Twenty-three consecutive patients (13 men and 10 women) underwent surgical removal of CNV. The patient age ranged from 19 to 77 years (median, 41 years). The median refraction was −10.00 D (range, −6.00 to −19.00 D). Fourteen patients (61%) had undergone laser photocoagulation for CNV, and surgery was performed for persistent or recurrent CNV. The preoperative visual acuity ranged from 20/40 to 20/400 (median, 20/80; mean, 20/100). Only 1 eye had a preoperative visual acuity of 20/40 or better. The median best postoperative visual acuity was 20/40 (mean, 20/60), with a median interval of 6 months (range, 1-36 months). With a mean follow-up of 24 months (range, 8-60 months), the final postoperative visual acuity ranged from 20/20 to 20/400 (median, 20/100; mean, 20/100). Of the 23 eyes, 8 (35%) had a final visual acuity of 20/40 or better; 5 (22%), between 20/50 and 20/100; and 10 (43%), between 20/200 and 20/400 (Table 2 and Figure 1). Overall, the visual acuity improved in 9 eyes (39%), decreased in 8 (35%), and remained unchanged in 6 (26%). Of 9 eyes followed up for 2 years or more, 4 (44%) had an improvement of visual acuity and 3 (33%) had a final visual acuity of 20/40 or better.
No intraoperative complications occurred. Postoperative complications included the development of nuclear sclerosis in 5 eyes (22%); transient elevated intraocular pressure in 2 (9%); and endophthalmitis, retinal detachment, and vitreous hemorrhage each in 1 (4%). Of 5 patients who developed postoperative nuclear cataract, 4 were older than 50 years. Postoperative recurrent CNV developed in 13 eyes (57%), with a median interval of 5 months (range, 1-18 months). Recurrent CNV was observed in 9 (64%) of 14 eyes with a history of laser treatment before surgery, while 4 (44%) of 9 eyes without a history of laser treatment developed recurrent CNV (P =.31). Of 11 eyes with a 2-line decrease of Snellen visual acuity from the best visual acuity to the final visual acuity, 10 (91%) had recurrent CNV.
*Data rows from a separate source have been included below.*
Definition flaky_axios (req : Request) (w : nat) : AxiosOutcome * nat :=
  (if req_url req =? "https://example.test/twice" then
     Resolved (Toy.ok (JStr (Toy.html_of hrefs_twice)))
   else if req_url req =? "https://example.test/broken" then
     Resolved (Toy.ok (JStr (Toy.html_of hrefs_broken)))
   else if req_url req =? "https://example.test/p9" then
     if (w =? 1)%nat then Rejected busy
     else Resolved (Toy.ok (JStr (Toy.html_leaf "Page nine")))
   else Toy.site (req_url req),
   S w).

Definition flaky_cheerio_load (v : JsValue) : JsError + Page :=
  match v with
  | JStr html =>
      if html =? Toy.html_of hrefs_twice then inr (mkPage "Index" hrefs_twice)
      else if html =? Toy.html_of hrefs_broken then inr (mkPage "Index" hrefs_broken)
      else if html =? Toy.html_leaf "Page nine" then inr (mkPage "Page nine" [])
      else Toy.toy_cheerio_load v
  | _ => Toy.toy_cheerio_load v
  end.

#[local] Instance runtime : Runtime := {|
  World := nat;
  axios := flaky_axios;
  uuid_v4 := fun w => ("1b4e28ba-2fa1-4d3b-a3f5-ef19b5a7633b", S w);
  cheerio_load := flaky_cheerio_load;
  new_URL := Toy.toy_new_URL;
  trim := fun s => s;
  JSON_stringify := fun v => JStr (Toy.toy_stringify v);
  encodeURIComponent := fun s => inr s;
  Buffer_from_base64 := Toy.toy_buffer;
  CLOUDFLARE_API_KEY := "key";
  CLOUDFLARE_EMAIL := "ops@example.test";
  CLOUDFLARE_ACCOUNT_ID := "account";
  CLOUDFLARE_NAMESPACE_ID := "your-namespace-id"
|}.

Definition start : @State runtime := @mkState runtime 0 [].
(** ** Mounting a disk that fails validation *)

(** C10. When [fs_mount] has opened the device and the validation then
    fails (the signature differs, or the block count of the superblock is
    not the one of the device), it returns -1 and leaves the device open on
    the image and the superblock as read from block 0; the mounted flag and
    everything else are as before: nothing is rolled back and the device
    is not closed, so that every later [fs_mount] fails at
    [block_disk_open]. *)
Theorem fs_mount_invalid_disk_stays_open (img : list block) (b0 : block) (st : fs_state) :
  disk st = None ->
  img !! 0%nat = Some b0 ->
  signature (parse_superblock b0) <> specified_signature
  \/ tot_amt_blks (parse_superblock b0) <> Z.of_nat (length img) ->
  exists st',
    fs_mount (Some img) st = (st', -1)
    /\ disk st' = Some img
    /\ superblock st' = parse_superblock b0
    /\ fs_mounted st' = fs_mounted st
    /\ fat st' = fat st
    /\ root_directory st' = root_directory st
    /\ FD st' = FD st
    /\ num_open_fds st' = num_open_fds st
    /\ num_files_root_dir st' = num_files_root_dir st
    /\ num_avail_data_blks st' = num_avail_data_blks st
    /\ forall found, fs_mount found st' = (st', -1).
Proof.
  intros Hd Hb Hbad.
  exists (set_superblock (parse_superblock b0) (set_disk (Some img) st)).
  split; [|repeat (split; [reflexivity|]); intros found; reflexivity].
  unfold fs_mount, block_disk_open. rewrite Hd.
  cbv beta iota. change (0 =? 0) with true. cbv beta iota.
  change (block_read (Some img) 0) with (img !! 0%nat). rewrite Hb.
  change (superblock (set_superblock ?s _)) with s.
  change (block_disk_count (Some img)) with (Z.of_nat (length img)).
  destruct Hbad as [Hsig | Hcnt].
  - rewrite bool_decide_eq_false_2 by exact Hsig. reflexivity.
  - apply Z.eqb_neq in Hcnt. rewrite Hcnt, orb_true_r. reflexivity.
Qed.

Lemma fs_mount_invalid_disk_stays_open_witness :
  (exists st',
     fs_mount (Some [zero_block]) initial_state = (st', -1)
     /\ disk st' = Some [zero_block]
     /\ superblock st' = parse_superblock zero_block
     /\ fs_mounted st' = fs_mounted initial_state
     /\ fat st' = fat initial_state
     /\ root_directory st' = root_directory initial_state
     /\ FD st' = FD initial_state
     /\ num_open_fds st' = num_open_fds initial_state
     /\ num_files_root_dir st' = num_files_root_dir initial_state
     /\ num_avail_data_blks st' = num_avail_data_blks initial_state
     /\ forall found, fs_mount found st' = (st', -1))
  /\ (exists st',
        fs_mount (Some [superblock_block 1 2]) initial_state = (st', -1)
        /\ disk st' = Some [superblock_block 1 2]
        /\ superblock st' = parse_superblock (superblock_block 1 2)
        /\ fs_mounted st' = fs_mounted initial_state
        /\ fat st' = fat initial_state
        /\ root_directory st' = root_directory initial_state
        /\ FD st' = FD initial_state
        /\ num_open_fds st' = num_open_fds initial_state
        /\ num_files_root_dir st' = num_files_root_dir initial_state
        /\ num_avail_data_blks st' = num_avail_data_blks initial_state
        /\ forall found, fs_mount found st' = (st', -1)).
Proof.
  split.
  - apply (fs_mount_invalid_disk_stays_open [zero_block] zero_block initial_state).
    + reflexivity.
    + reflexivity.
    + left. vm_compute. discriminate.
  - apply (fs_mount_invalid_disk_stays_open [superblock_block 1 2]
             (superblock_block 1 2) initial_state).
    + reflexivity.
    + reflexivity.
    + right. vm_compute. discriminate.
Defined.
(** A mount in a browser where the widget cannot be built, then the share
    action: nothing happens. *)
Lemma shareCode_without_editor_witness :
  editor (mounted brokenBrowser) = None
  ∧ shareCode brokenBrowser (mounted brokenBrowser) pageWorld
    = (Returned (), pageWorld).
Proof.
  split; [reflexivity|].
  apply shareCode_without_editor. reflexivity.
Defined.

(** * Further properties *)

(** ** The state container *)

Section ContainerMore.

Variable toLowerCase : string → string.

Implicit Types (σ s : gmap loc string) (h : Handle) (l : loc).

(** X1: [useEditor] adds exactly its four refs to the store, each of them
    absent before and all of them different, and changes no cell that the
    store had. *)
Theorem useEditor_extends_store σ :
  let h := (useEditor σ).1 in
  let σ' := (useEditor σ).2 in
  dom σ' = dom σ ∪ list_to_set (refs h)
  ∧ NoDup (refs h)
  ∧ Forall (λ l, l ∉ dom σ) (refs h)
  ∧ ∀ l, l ∈ dom σ → σ' !! l = σ !! l.
Proof.
  intros h σ'.
  destruct (useEditor_alloc σ) as (F & N & _ & _ & _ & _ & K).
  fold h σ' in F, N, K.
  assert (F' : Forall (λ l, l ∉ dom σ) (refs h)).
  { eapply Forall_impl; [exact F|]. intros l Hl.
    by apply (not_elem_of_dom (D := gset loc)). }
  repeat split; [|done|done|].
  - unfold σ', h, useEditor, ref, refs. cbn.
    rewrite !dom_insert_L. set_solver.
  - intros l Hl. apply K. intros Hin.
    eapply Forall_forall in F'; [|exact Hin]. done.
Qed.

Lemma target_sameField h op op' :
  NoDup (refs h) →
  target h op' = target h op ↔ sameField op op' = true.
Proof.
  unfold refs. rewrite !NoDup_cons, !elem_of_cons, !elem_of_nil.
  intros (N1 & N2 & N3 & _).
  destruct op, op'; cbn; split; try done; intros E; exfalso;
    intuition congruence.
Qed.

(** X2: with a handle of [useEditor], in any store, a setter is read back
    through its own field and through no other field of the handle. *)
Theorem setter_read_back σ (op op' : SetterCall) s :
  let h := (useEditor σ).1 in
  call toLowerCase h op s !! target h op'
    = if sameField op op' then Some (written toLowerCase op)
      else s !! target h op'.
Proof.
  intros h.
  destruct (useEditor_alloc σ) as (_ & N & _). fold h in N.
  pose proof (target_sameField h op op' N) as E.
  destruct (sameField op op').
  - rewrite (proj2 E eq_refl). apply call_target.
  - assert (Hne : target h op ≠ target h op').
    { intros Heq. symmetry in Heq. by apply E in Heq. }
    destruct op; cbn; by apply lookup_insert_ne.
Qed.

(** X3: with a handle of [useEditor], of two setter calls on the same
    field the later one wins, and two calls on different fields can be
    exchanged. *)
Theorem setter_compose σ (op1 op2 : SetterCall) s :
  let h := (useEditor σ).1 in
  call toLowerCase h op2 (call toLowerCase h op1 s)
    = if sameField op1 op2 then call toLowerCase h op2 s
      else call toLowerCase h op1 (call toLowerCase h op2 s).
Proof.
  intros h.
  destruct (useEditor_alloc σ) as (_ & N & _). fold h in N.
  pose proof (target_sameField h op1 op2 N) as E.
  assert (C : ∀ op x, call toLowerCase h op x
                      = <[target h op := written toLowerCase op]> x)
    by (by intros []).
  rewrite !C. destruct (sameField op1 op2).
  - rewrite (proj2 E eq_refl). apply insert_insert_eq.
  - apply insert_insert_ne. intros Heq. by apply E in Heq.
Qed.

(** X4: [setTheme] takes the names of the menu, not the identifiers it
    stores: given back what it stored, "vs-dark" as well as "vs", it
    stores the light theme. *)
Theorem setTheme_of_stored_is_light h (name : string) σ :
  let σ1 := setTheme h name σ in
  setTheme h (deref σ1 (currentTheme h)) σ1 !! currentTheme h = Some "vs".
Proof.
  cbn. unfold setTheme, deref. rewrite !lookup_insert_eq. cbn.
  by destruct (String.eqb name "Dark").
Qed.

End ContainerMore.

(** ** The menus *)

Ltac run_mount :=
  unfold onMounted, monacoCreate, mbind, mret, Eff_bind, Eff_ret, tryCatch,
    throw, setMonacoEnvironment, consoleWrite, addClickListener, modify,
    withDocument;
  cbn.

Section MenusMore.

Implicit Types (d : Document) (c : Component) (σ : gmap loc string).

(** X5: a click on an option of the theme menu stores "vs-dark" for
    "Dark" and "vs" for any other option, closes the theme menu and leaves
    the flag of the language menu and the widget as they were, whatever
    listens on the document. *)
Theorem clickThemeOption_selects (thm : string) d c σ :
  let r := clickThemeOption thm d c σ in
  r.2 !! currentTheme (editorStore r.1)
    = Some (if decide (thm = "Dark") then "vs-dark" else "vs")
  ∧ showThemes r.1 = false
  ∧ showLanguages r.1 = showLanguages c
  ∧ editor r.1 = editor c
  ∧ editorStore r.1 = editorStore c.
Proof.
  cbn. unfold setTheme. rewrite lookup_insert_eq. repeat split.
  destruct (decide (thm = "Dark")) as [->|Hne]; [done|].
  by apply String.eqb_neq in Hne as ->.
Qed.

(** X6: after a click on an option of the theme menu the panel shows that
    choice: the button reads "Dark" for the option "Dark" and "Light" for
    any other, the background is the dark or the light colour, exactly the
    option of that name is highlighted, and setting the theme to what the
    button reads changes nothing. *)
Theorem theme_shown_after_pick (thm : string) d c σ :
  let r := clickThemeOption thm d c σ in
  let shown := if decide (thm = "Dark") then "Dark" else "Light" in
  themeLabel r.1 r.2 = shown
  ∧ dynamicColor r.1 r.2
      = (if decide (thm = "Dark") then "#1e1e1e" else "#fff")
  ∧ (∀ t : string, themeHighlighted t r.1 r.2 = bool_decide (t = shown))
  ∧ setTheme (editorStore r.1) (themeLabel r.1 r.2) r.2 = r.2.
Proof.
  cbn. unfold themeLabel, dynamicColor, themeHighlighted, deref, setTheme.
  cbn. rewrite !lookup_insert_eq. cbn.
  destruct (decide (thm = "Dark")) as [->|Hne].
  - cbn. repeat split.
    + intros t. rewrite andb_true_r, andb_false_r, orb_false_r.
      destruct (String.eqb_spec t "Dark") as [->|Ht]; [done|].
      by rewrite bool_decide_eq_false_2.
    + by rewrite insert_insert_eq.
  - apply String.eqb_neq in Hne. rewrite Hne. cbn. repeat split.
    + intros t. rewrite andb_true_r, andb_false_r. cbn.
      destruct (String.eqb_spec t "Light") as [->|Ht]; [done|].
      by rewrite bool_decide_eq_false_2.
    + by rewrite insert_insert_eq.
Qed.

(** X7: the two menu buttons flip their own flag and nothing else, so the
    two menus open and close independently; a second click undoes the
    first, and clicks on the two buttons can be exchanged.  What listens on
    the document plays no part. *)
Theorem toggles_independent d c :
  (showLanguages (clickLanguageToggle d c) = negb (showLanguages c)
   ∧ showThemes (clickLanguageToggle d c) = showThemes c)
  ∧ (showThemes (clickThemeToggle d c) = negb (showThemes c)
     ∧ showLanguages (clickThemeToggle d c) = showLanguages c)
  ∧ clickLanguageToggle d (clickLanguageToggle d c) = c
  ∧ clickThemeToggle d (clickThemeToggle d c) = c
  ∧ clickLanguageToggle d (clickThemeToggle d c)
    = clickThemeToggle d (clickLanguageToggle d c).
Proof.
  destruct c as [h ed sl st]. cbn. by rewrite !negb_involutive.
Qed.

Lemma listeners_close (ls : list Listener) c :
  ls ≠ [] →
  foldl (λ c l, runListener l c) c ls = closeDropdowns c.
Proof.
  intros Hne. destruct ls as [|[] ls]; [done|]. clear Hne. cbn.
  assert (H : ∀ c', closeDropdowns (closeDropdowns c') = closeDropdowns c')
    by done.
  generalize (closeDropdowns c) (H c). clear c H.
  induction ls as [|[] ls IH]; intros c' Hc'; cbn; [done|].
  rewrite Hc'. by apply IH.
Qed.

Lemma onMounted_listens br (editorContainer : bool) c σ w :
  CloseDropdowns
  ∈ clickListeners (document (onMounted br editorContainer c σ w).2).
Proof.
  run_mount.
  destruct editorContainer, (monacoCreateOutcome br); cbn;
    apply elem_of_app; right; constructor.
Qed.

(** X8: once the panel is mounted, in any browser and with or without
    its container, a click outside the menus closes both menus and changes
    neither the widget nor the state container of the component; on a
    document without click listeners the same click changes nothing. *)
Theorem clickOutside_after_mount br (editorContainer : bool) c0 σ w c d :
  let w' := (onMounted br editorContainer c0 σ w).2 in
  clickOutside (document w') c = closeDropdowns c
  ∧ showLanguages (clickOutside (document w') c) = false
  ∧ showThemes (clickOutside (document w') c) = false
  ∧ editor (clickOutside (document w') c) = editor c
  ∧ editorStore (clickOutside (document w') c) = editorStore c
  ∧ (clickListeners d = [] → clickOutside d c = c).
Proof.
  intros w'.
  assert (E : clickOutside (document w') c = closeDropdowns c).
  { unfold clickOutside, documentClick. cbn. apply listeners_close.
    intros Hnil. pose proof (onMounted_listens br editorContainer c0 σ w) as Hin.
    fold w' in Hin. rewrite Hnil in Hin. by apply elem_of_nil in Hin. }
  rewrite E. repeat split.
  intros Hd. unfold clickOutside, documentClick. cbn. by rewrite Hd.
Qed.

End MenusMore.

Section LanguagesMore.

Variable toLowerCase : string → string.
Hypothesis toLowerCase_idem : ∀ s, toLowerCase (toLowerCase s) = toLowerCase s.

Implicit Types (d : Document) (c : Component) (σ : gmap loc string).

Lemma find_by_key (f : string → string) (x : string) (xs : list string) :
  In x xs →
  NoDup (map f xs) →
  List.find (λ y, String.eqb (f y) (f x)) xs = Some x.
Proof.
  induction xs as [|y xs IH]; [done|].
  intros Hin Hnd. cbn in Hnd. apply NoDup_cons in Hnd as [Hy Hnd]. cbn.
  destruct (String.eqb_spec (f y) (f x)) as [Heq|Hne].
  - destruct Hin as [->|Hin]; [done|]. exfalso. apply Hy.
    rewrite Heq. apply list_elem_of_fmap. exists x.
    split; [done|]. by apply list_elem_of_In.
  - destruct Hin as [->|Hin]; [done|]. by apply IH.
Qed.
Twenty-five consecutive patients (13 men and 12 women) underwent surgical removal of CNV. The patient age ranged from 17 to 62 years (median, 41 years). The median refraction was −7.75 D (range, −6.00 to −12.75 D). Eleven patients (44%) had undergone laser photocoagulation for CNV, and surgery was performed for persistent or recurrent CNV. The preoperative visual acuity ranged from 20/30 to 3/200 (median, 20/80; mean, 20/100). Three eyes (12%) had a preoperative visual acuity of 20/40 or better. The median best postoperative visual acuity was 20/30 (mean, 20/45), with a median interval of 3 months (range, 1-31 months). With a mean follow-up of 18 months (range, 6-44 months), the final postoperative visual acuity ranged from 20/20 to 3/200 (median, 20/50; mean, 20/70). Of the 25 eyes, 11 (44%) had a visual acuity of 20/40 or better; 7 (28%), between 20/50 and 20/100; 6 (24%), between 20/200 and 20/400; and 1 (4%), worse than 20/400 (Table 3). Overall, the visual acuity improved in 16 eyes (64%), was stable in 4 (16%), and deteriorated in 5 (20%). Of 8 eyes followed up for 2 years or more, 5 (63%) had an improvement of visual acuity and 4 (50%) had a final visual acuity of 20/40 or better.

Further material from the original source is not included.